The computerized system allows Midland to measure two traits: feed conversion and residual feed intake, or RFI. According to John Patterson, Extension Beef Specialist for Montana State University, the RFI is the difference between the actual feed intake and the expected feed intake. It's a true measure of the difference in metabolic efficiencies between animals, he said.
What they're looking for at Midland are animals with a negative RFI, which translates into an animal that needs less feed to make the same average daily gain.
Lindsay Williams, Steve's wife and a partner in the business, is well versed in the operations at Midland, where the path to improved performance (growth) is measured through inheritable traits.
"Leo is famous for saying, 'How can you select for a trait if you can't measure it?' " she said. "Well, we're measuring efficiency."
What makes that measurement so valuable is tied to the genetics of feeding efficiency. There's no visual expression of the characteristic, but it's a "clean" trait that has a relatively high rate (0.38) of heritability.
"If you select for efficiency, there are no other traits that are affected by it," she explained. "You won't have any negative impacts on other important traits. That's what makes it so neat."

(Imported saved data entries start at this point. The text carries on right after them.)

Lemma CreateProcessGroup_request_witness :
  fst (CreateProcessGroup (client_answering etl_created) (etl_group 0)) =
    [{| req_method := "POST";
        req_url := "http://localhost:8080/nifi-api/process-groups/root/process-groups";
        req_body := Some [JObj [("revision", JObj [("version", JNum 0)]);
                                ("component", JObj [("parentGroupId", JStr "root");
                                                    ("name", JStr "etl");
                                                    ("position", JObj [("x", JNum 0); ("y", JNum 0)])])]];
        req_content_type := json_content_type |}] /\
  snd (CreateProcessGroup (client_answering etl_created) (etl_group 0)) =
    (None, {| pgRevision := {| Version := 1 |};
              pgComponent := {| pgId := "a1b2"; pgParentGroupId := "root"; pgName := "etl";
                                pgPosition := zero_Position |} |}).
Proof.
  split.
  - exact (proj1 (CreateProcessGroup_request (client_answering etl_created) (etl_group 0) eq_refl)).
  - reflexivity.
Defined.

(** C8: a process group held at revision 5 is POSTed with revision 5,
    not zero. *)
Lemma CreateProcessGroup_keeps_revision :
  map req_body (fst (CreateProcessGroup (client_answering etl_created) (etl_group 5))) =
    [Some [JObj [("revision", JObj [("version", JNum 5)]);
                 ("component", JObj [("parentGroupId", JStr "root"); ("name", JStr "etl");
                                     ("position", JObj [("x", JNum 0); ("y", JNum 0)])])]]].
Proof. reflexivity. Qed.

(** ** Encoding errors *)

Lemma json_response_not_encoding_error {Out} `{Decode Out} (r : option response)
    (bodyOut : option Out) :
  fst (fst (json_response r bodyOut)) <> Some ErrUnsupportedValue.
Proof.
  unfold json_response. destruct r as [[st b]|]; simpl; [| discriminate].
  destruct (st =? 404); simpl; [discriminate |].
  destruct (300 <=? st); simpl; [discriminate |].
  destruct bodyOut as [o|]; simpl; [| discriminate].
  unfold Decoder_Decode. destruct b as [j|]; simpl; [| discriminate].
  destruct (decode_into j o) as [o' []]; simpl; discriminate.
Qed.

Over the years, there have been other systems to measure intake and growth. But GrowSafe is the first to allow the producer to track individual animals feeding from common bunks. In that way, it's much more applicable for the feedlot and it allows the producer to feed a high roughage ration.
"Just so we know what animal is eating what feed - that's what we care about," Lindsay said.
Besides allowing the producer to measure the RFI of each animal, the new system yields added benefits - some of them indirect. McDonnell pointed out that producers, by selective breeding, could reduce impacts on the range by 15 to 20 percent.
"Anytime we can utilize our resources better, it's going to benefit the industry," he said. "And if you're looking at less intake, you're also looking at less manure."
Likewise, the system gives the producer a heads up on the health of each animal. When a bull or heifer cuts back on feed, it's readily apparent on the computer screen in the office two to three days prior to the animal showing any sign of sickness in the pen.
"So if its feed intake is low, you can go check the animal and make sure it's not sick," Lindsay said.
No doubt, McDonnell's father, Leo Sr., could not have foreseen such advances when he and a small group of breeders started Midland Bull Test in 1962. But in the decades since, the test center has continually aimed at perfecting performance through cutting-edge science and technology.
McDonnell sees great potential for the latest breakthrough. But he emphasizes that Midland sees it as only the latest tool to factor in with the traits they've already been measuring - traits like birth weight, weaning weight, yearling weight and carcass quality.
He smiles, saying he regrets not adopting the system sooner. But he wanted to be convinced of its efficacy before making the sizable investment. Now, he's so sold on the GrowSafe system that he's already added 56 more automated bunks.
Apparently, he's not the only one sold on the technology. Last spring, only months after GrowSafe was launched at the test station, he had customers bidding for bulls based on their RFI.
"We had some people come in, basically that's what they were looking for," he said.
Yet, the tool is still relatively new in the industry. Some cattlemen are aware of the technology and others are not, Lindsay said.
"It's an educational process," she said.
Meanwhile, the McDonnells and Williams aren't letting the dust settle. And that's why Pfizer rep Gran was pulling hairs several weeks back. Using Midland's high tech system to corroborate their findings, researchers hope one day to discover a shortcut to perfecting performance.
"They're trying to map the gene so in time we won't have to go through all of these tests," McDonnell said, smiling.